Kill Your Idols abandons nostalgia
 

Originally published July 15, 2004
 

by Jedd Beaudoin
jbeaudoin@f5wichita.com

Recently, a friend shot me an especially maudlin e-mail, closing it with "Do you know how it feels when someone pees all over the music you love?" Sure. We all do. And it never felt better than it does in Kill Your Idols, a collection of 34 essays, each one a reconsideration of a classic, hyped-to-the-hypest album such as The Who's Tommy, Nirvana's Nevermind and Fleetwood Mac's Rumours. (All of them albums I don't hate.)
     Edited by Jim DeRogatis and Carmél Carrillo, the collection asks some of rock criticism's best minds to explain why, exactly, they hate the albums that Rolling Stone magazine shoves down our throats about every six months or so. (And yet we still subscribe!) DeRogatis, a former RS writer, points out that the magazine's shifting priorities and tragic nostalgia for flower power and music industry mechanizations have blinded it from the truth — Hootie ain't no Dylan but Dylan ain't no Cobain, either. At times, the magazine can barely see beyond Christina Aguilera's bellybutton nor can it resist the temptation to genuflect whenever some rock 'n' roll Hall of Fame inductee breaks wind.
     So what's that got to do with the albums that get dissed here? Well, one could argue that Rolling Stone created the hype that surrounds most of them. After all, no other magazine has established itself as the kind of authority that Rolling Stone has. Creem folded long ago (despite its current online incarnation), Spin has become a fashion rag and others have become increasingly genre specific. (Harp, to which DeRogatis contributes may offer some hope, though it seems to be aimed primarily at aging X-ers such as myself.)
     Could it be that DeRogatis harbors some resentment toward his former employer? Maybe. But the real reason for this book is to allow writers to express their disdain for the things we've been told since our teen years that we should love with all our might. (As an English major, I listened to innumerable conversations where people worked themselves to the brink of an orgasm at the mere mention of F. Scott Fitzgerald's The Great Gatsby. Me? I hate that fuckin' thing. And still I read it about once a year just to see if I can figure out what the hell I've been missing all this time.)

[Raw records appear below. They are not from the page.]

(** ** The peaking filters *)

(** What [Filter_CalcEqCoeffs] and [Filter_CalcEQ] share up to the gain: [Qfo], [Qk], [Qgama] and
    [base_gain], or [Some None] when they return [FALSE]. *)
Definition eq_common (fo q boostdB basegaindB fs : Z) : option (option (Z * Z * Z * Z)) :=
  if Z.shiftr fs 1 <=? fo then Some None
  else if fo <=? 0 then Some None
  else
    short qMin := 1113 * fo / fs + 1;
    let q := if q <? qMin then qMin else q in
    short df := (fo << 9) / q;
    short Qdf := (df << 13) / fs;
    short Qfo := (fo << 13) / fs;
    if (boostdB <? -720) || (180 <? boostdB) then Some None
    else
      short qkdB := boostdB * 5;
      short qkTableIndex := (qkdB + 7200) / 5;
      int Qk := entry Linear_gain_Table qkTableIndex;
      if 2048 <=? Z.quot Qdf 2 then Some None
      else
        short Qgama := (entry cos_Table (2048 - Qdf / 2) << 12) / entry cos_Table (Qdf / 2);
        if (basegaindB <? -720) || (180 <? basegaindB) then Some None
        else
          short basegain_Index := (basegaindB * 10 + 7200) / 5;
          int base_gain := entry Linear_gain_Table basegain_Index;
          Some (Some (Qfo, Qk, Qgama, base_gain)).

Definition Filter_CalcEqCoeffs (fo q boostdB basegaindB fs : Z) (filterPara : IIR_FILTER_PARA_T)
    : option (bool * IIR_FILTER_PARA_T) :=
  match eq_common fo q boostdB basegaindB fs with
  | None => None
  | Some None => Some (false, filterPara)
  | Some (Some (Qfo, Qk, Qgama, base_gain)) =>
      int df_temp := - (8192 * Qk + (Qgama * ((Qk * Qk) >> 11))) / (Qk + Qgama);
      int df_temp := (df_temp * base_gain) >> 12;
      let b0 := clamp16 df_temp in
      if 4096 <? Qfo then
        Some (false, IIR (i16 b0) (B1 filterPara) (B2 filterPara) (-8192) (A1 filterPara) (A2 filterPara))
      else
        int a1 := (if Qfo <=? 2048 then entry cos_Table Qfo * Qk / (Qk + Qgama)
                   else - entry cos_Table (4096 - Qfo) * Qk / (Qk + Qgama));
        int df_temp := (a1 * base_gain) >> 12;
        let b1 := clamp16 df_temp in
        int df_temp := - (8192 * Qk - (Qgama * ((Qk * Qk) >> 11))) / (Qk + Qgama);
        int df_temp := (df_temp * base_gain) >> 12;
        let b2 := clamp16 df_temp in
        int a2 := - ((Qk - Qgama) << 13) / (Qgama + Qk);
        Some (true, store_paras b0 b1 b2 (-8192) a1 a2)
  end.

Definition Filter_CalcEQ (p : FILTER_EQ_CALC_PARA_T) (fs : Z) (filterPara : IIR_FILTER_PARA_T) (sGain : Z)
    : calc_result :=
  if isFilterOn p then
    if eEqParaType p =? FILTER_EQPARA_NORMAL_EQ then
      match eq_common (fo p) (unEqPara p) (boostdB p) (basegaindB p) fs with
      | None => None
      | Some None => Some (false, filterPara, sGain)
      | Some (Some (Qfo, Qk, Qgama, base_gain)) =>
          int b := 16384 * Qk / (Qk + Qgama);
          int x := ((Qgama * Qk) / (Qk + Qgama) * Qk) >> 10;
          int b0 := b + x;
          if 2048 <=? Z.quot Qfo 2 then Some (false, filterPara, sGain)
          else
            int b1 := (if Qfo <=? 2048 then - ((entry cos_Table Qfo * Qk) << 1) / (Qk + Qgama)
                       else ((entry cos_Table (4096 - Qfo) * Qk) << 1) / (Qk + Qgama));
            int b2 := b - x;
            int a2 := ((Qk - Qgama) << 14) / (Qgama + Qk);
            match prevent_overflow b0 b1 b2 base_gain with
            | None => None
            | Some (b0, b1', b2, s) => Some (true, store_paras b0 b1' b2 16384 b1 a2, i16 s)
            end
      end
    else Some (false, filterPara, sGain)
  else Some (true, all_pass, 4096).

     Many writers claim that penning pans gives them much more amusement than crafting raves and the group that DeRogatis and Carrillo have assembled here is certainly no exception. Tom Phalen tears into Paul and Linda McCartney's Ram (Who the fuck died and made that album classic? Shit.) with an unbridled ferocity that not only provides great arguments against the splattered platter but is an entertaining-as-hell read. Allison Stewart states the obvious with her take on John Lennon and Yoko Ono's Double Fantasy (C'mon! People've been calling this Single Fantasy for years.) but pulls it off with style. And the vitriolic vitriol that David Sprague spews over Bruce Springsteen's Born To Run is as fun as getting a sponge bath from five supermodels during an ecstasy binge. (And I don't mind that album.)

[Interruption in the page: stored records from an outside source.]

(** ** What the function guarantees *)

Definition fits (c : IIR_FILTER_PARA_T) : Prop :=
  is_i16 (B0 c) ∧ is_i16 (B1 c) ∧ is_i16 (B2 c) ∧ is_i16 (A0 c) ∧ is_i16 (A1 c) ∧ is_i16 (A2 c).

(** C12. For a peaking band with 16-bit settings and sample rates up to 71232, [Filter_CalcEQ] stays within
    the defined arithmetic of C.  It refuses the band exactly when the centre is not between 0 and half the
    sample rate, or a gain is out of range; otherwise the coefficients are those of the formulas, without a
    conversion that loses bits, and the gain is the base gain scaled like the numerator, as far as 16 bits go. *)
Theorem Filter_CalcEQ_total p fs filterPara sGain :
  peaking p → fs <= fs_limit →
  Filter_CalcEQ p fs filterPara sGain
  = Some (if refused p fs then (false, filterPara, sGain) else (true, eq_coefficients p fs, eq_scaled_gain p fs))
  ∧ (refused p fs = false → fits (eq_coefficients p fs) ∧ eq_base p <= eq_scaled_gain p fs <= 32767).
Proof.
  intros Hp Hf. split; [by apply Filter_CalcEQ_spec|]. intros Hr.
  destruct (raw_ranges p fs Hf Hr) as (W0 & W2 & W1 & WA). destruct (eq_ranges p fs Hf Hr) as (_ & _ & _ & R4).
  destruct (prevent_overflow_spec (raw_b0 p fs) (raw_a1 p fs) (raw_b2 p fs) (eq_base p))
    as (_ & N & N0 & N1 & N2); [lia..|].
  unfold fits, eq_coefficients, eq_scaled_gain, raw_bits. cbn [B0 B1 B2 A0 A1 A2].
  set (n := bits _ _ _) in *. clearbody n. pose proof (Z.pow_pos_nonneg 2 n ltac:(lia) ltac:(lia)).
  split; [|nia]. unfold is_i16 in *. lia.
Qed.

Definition voice_band : FILTER_EQ_CALC_PARA_T := EqPara true FILTER_EQPARA_NORMAL_EQ 1000 512 60 0.

Theorem Filter_CalcEQ_total_witness :
  peaking voice_band ∧ refused voice_band 44100 = false ∧
  Filter_CalcEQ voice_band 44100 all_pass 0
  = Some (true, eq_coefficients voice_band 44100, eq_scaled_gain voice_band 44100).
Proof.
  assert (P : peaking voice_band) by (repeat split; reflexivity || discriminate).
  split; [done|]. split; [vm_compute; reflexivity|].
  exact (proj1 (Filter_CalcEQ_total voice_band 44100 all_pass 0 P ltac:(unfold fs_limit; lia))).
Defined.

(** One more hertz, and the bandwidth wraps around: a narrow band at 64 Hz indexes [cos_Table] below its
    start. *)
Lemma fs_limit_sharp :
  peaking (EqPara true FILTER_EQPARA_NORMAL_EQ 64 1 60 0)
  ∧ Filter_CalcEQ (EqPara true FILTER_EQPARA_NORMAL_EQ 64 1 60 0) (fs_limit + 1) all_pass 0 = None.
Proof. split; [repeat split; reflexivity || discriminate|vm_compute; reflexivity]. Qed.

     But the best of the hardcore disses comes from Jim Walsh, who delivers a painstakingly detailed and delicious account of Fleetwood Mac's assassination at his own hand. It's not only hilarious, it's written with a punch and clarity that in ideal world would make hotshot fiction writers such as David Foster Wallace and Rick Moody hand their ball-point crowns to him. Leanne Potts delivers a take on Lynyrd Skynyrd's Pronounced Leh-nerd Skin-nerd that leaves you wanting to read as much of her work as you can. And while there are out-and-out attacks, writers such as Arsenio Orteza (he takes on Public Enemy's It Takes A Nation of Millions to Hold Us Back) provide thoughtful accounts of the work in question, raising compelling points that may or may not sway you. (Orteza's sees racist rhetoric in Public Enemy's racism and its history of anti-Semitism proves unsettling.)
     And just as you're likely to find filler on a Mick Jagger solo album, there's some, albeit very little, here, namely Chrissie Dickinson's ripping of Gram Parsons GP/Grievous Angel. Like a freshman composition student trying desperately to reach a 750 word count, Dickinson stretches and stretches for something to say but ultimately emerges with a piece that's as painful to the reader's eyes as Dickinson says Parsons is to her ears.
     For those who've always hated Born In The U.S.A. or OK Computer, this anthology should provide far more entertainment than much of what's at the top of the pops this summer (or on the silver screen). Those who love Pet Sounds, Blood On The Tracks and Fresh Fruit for Rotting Vegetables, will probably be less amused. Love it or hate it, Kill Your Idols is the greatest gift you can give the rock fan (and Rolling Stone subscriber) in your life.